If a line comes after the one containing "resolution of the", leave it out; copy every line before it, and that line too, exactly as written, starting from the first line of the entries.

--- Source data ---
━━━━

(** * Token parser of luxon (src/impl/tokenParser.js)

    A shallow embedding of the format-driven date/time parser: the
    compilation of format tokens into match units, the assembly of the
    anchored pattern, the distribution of the captured groups and the
    resolution of the raw values into calendar fields.

    The JavaScript runtime pieces the source relies on (strings, [parseInt],
    [RegExp] with its backtracking matcher and capture groups, objects with
    insertion-ordered keys) are embedded first.

    A string is the sequence of its UTF-16 code units, and the embedding
    covers the code units below 256, the Basic Latin and Latin-1
    Supplement blocks, one [ascii] each: the letter u with circumflex,
    U+00FB, is the one character ["251"%char] (not the two bytes of its
    UTF-8 form), and the French month name of August is
    the four characters [a], [o], ["251"%char], [t].  A string with a
    higher code unit is outside the embedding.  Case mapping and the case
    folding of the [i] flag are the Unicode ones on that range; numbers
    are the integers a double holds, the infinities and [NaN]. *)

From Stdlib Require Import String Ascii List ZArith NArith Bool Lia Arith.
Import ListNotations.

Open Scope string_scope.

(** ** Characters *)

Definition code (a : ascii) : N := N_of_ascii a.

Definition in_range (lo hi a : ascii) : bool :=
  (N.leb (code lo) (code a) && N.leb (code a) (code hi))%bool.

Definition is_digit (a : ascii) : bool := in_range "0" "9" a.
Definition is_upper (a : ascii) : bool := in_range "A" "Z" a.
Definition is_lower (a : ascii) : bool := in_range "a" "z" a.

Definition is_word (a : ascii) : bool :=
  (is_digit a || is_upper a || is_lower a || Ascii.eqb a "_")%bool.

(** WhiteSpace and LineTerminator code units below 256. *)
Definition is_space (a : ascii) : bool :=
  let c := code a in
  ((N.leb 9 c && N.leb c 13) || N.eqb c 32 || N.eqb c 160)%bool.

Definition is_line_terminator (a : ascii) : bool :=
  (N.eqb (code a) 10 || N.eqb (code a) 13)%bool.

(** The capital letters of the Latin-1 Supplement, U+00C0 to U+00DE
    without the multiplication sign U+00D7, and their small forms, U+00E0
    to U+00FE without the division sign U+00F7, 32 further on. *)
Definition is_upper_latin1 (a : ascii) : bool :=
  (in_range "192" "222" a && negb (N.eqb (code a) 215))%bool.

Definition is_lower_latin1 (a : ascii) : bool :=
  (in_range "224" "254" a && negb (N.eqb (code a) 247))%bool.

(** The canonical form the [i] flag compares by: the upper-case form when
    that is one code unit.  The sharp s U+00DF (whose upper-case form is
    two letters) is kept as the standard says; the micro sign U+00B5 and
    the y with diaeresis U+00FF, whose upper-case forms lie above 255 and
    are those of no other character below 256, stand for themselves. *)
Definition to_upper (a : ascii) : ascii :=
  if (is_lower a || is_lower_latin1 a)%bool then ascii_of_N (code a - 32) else a.

(** The lower-case form: every cased character below 256 that is not
    lower case already is one of the capital letters. *)
Definition to_lower (a : ascii) : ascii :=
  if (is_upper a || is_upper_latin1 a)%bool then ascii_of_N (code a + 32) else a.

(** [String.prototype.toLowerCase]. *)
Fixpoint toLowerCase (s : string) : string :=
  match s with
  | EmptyString => EmptyString
  | String a s' => String (to_lower a) (toLowerCase s')
  end.

Fixpoint string_forallb (p : ascii -> bool) (s : string) : bool :=
  match s with
  | EmptyString => true
  | String a s' => (p a && string_forallb p s')%bool
  end.

(** ** Abrupt completions

    [SyntaxError] is what the [RegExp] constructor throws on an invalid
    pattern, [TypeError] what a property access on [undefined] throws.
    [OutOfModel] marks pattern syntax that the embedding does not
    cover (look-ahead, back references, word boundaries, hexadecimal,
    Unicode and control escapes); nothing is proved from it. *)

Inductive exn : Type := SyntaxError | TypeError | OutOfModel.

Inductive completion (A : Type) : Type :=
| Return (a : A)
| Throw (e : exn).

Arguments Return {A} a.
Arguments Throw {A} e.

Definition bind {A B : Type} (x : completion A) (f : A -> completion B)
  : completion B :=
  match x with
  | Return a => f a
  | Throw e => Throw e
  end.

Notation "'do' x <- e1 ; e2" := (bind e1 (fun x => e2))
  (at level 10, x pattern, e1 at level 100, e2 at level 200).

(** ** Regular expressions: syntax trees *)

Module RegExp.

(** One member of a character class. *)
Inductive citem : Type :=
| CRange (lo hi : ascii)
| CDigit (neg : bool)
| CWord (neg : bool)
| CSpace (neg : bool).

━━━━

--- Problem solution ---
(** * Token parser of luxon (src/impl/tokenParser.js)

    A shallow embedding of the format-driven date/time parser: the
    compilation of format tokens into match units, the assembly of the
    anchored pattern, the distribution of the captured groups and the
    resolution of the raw values into calendar fields.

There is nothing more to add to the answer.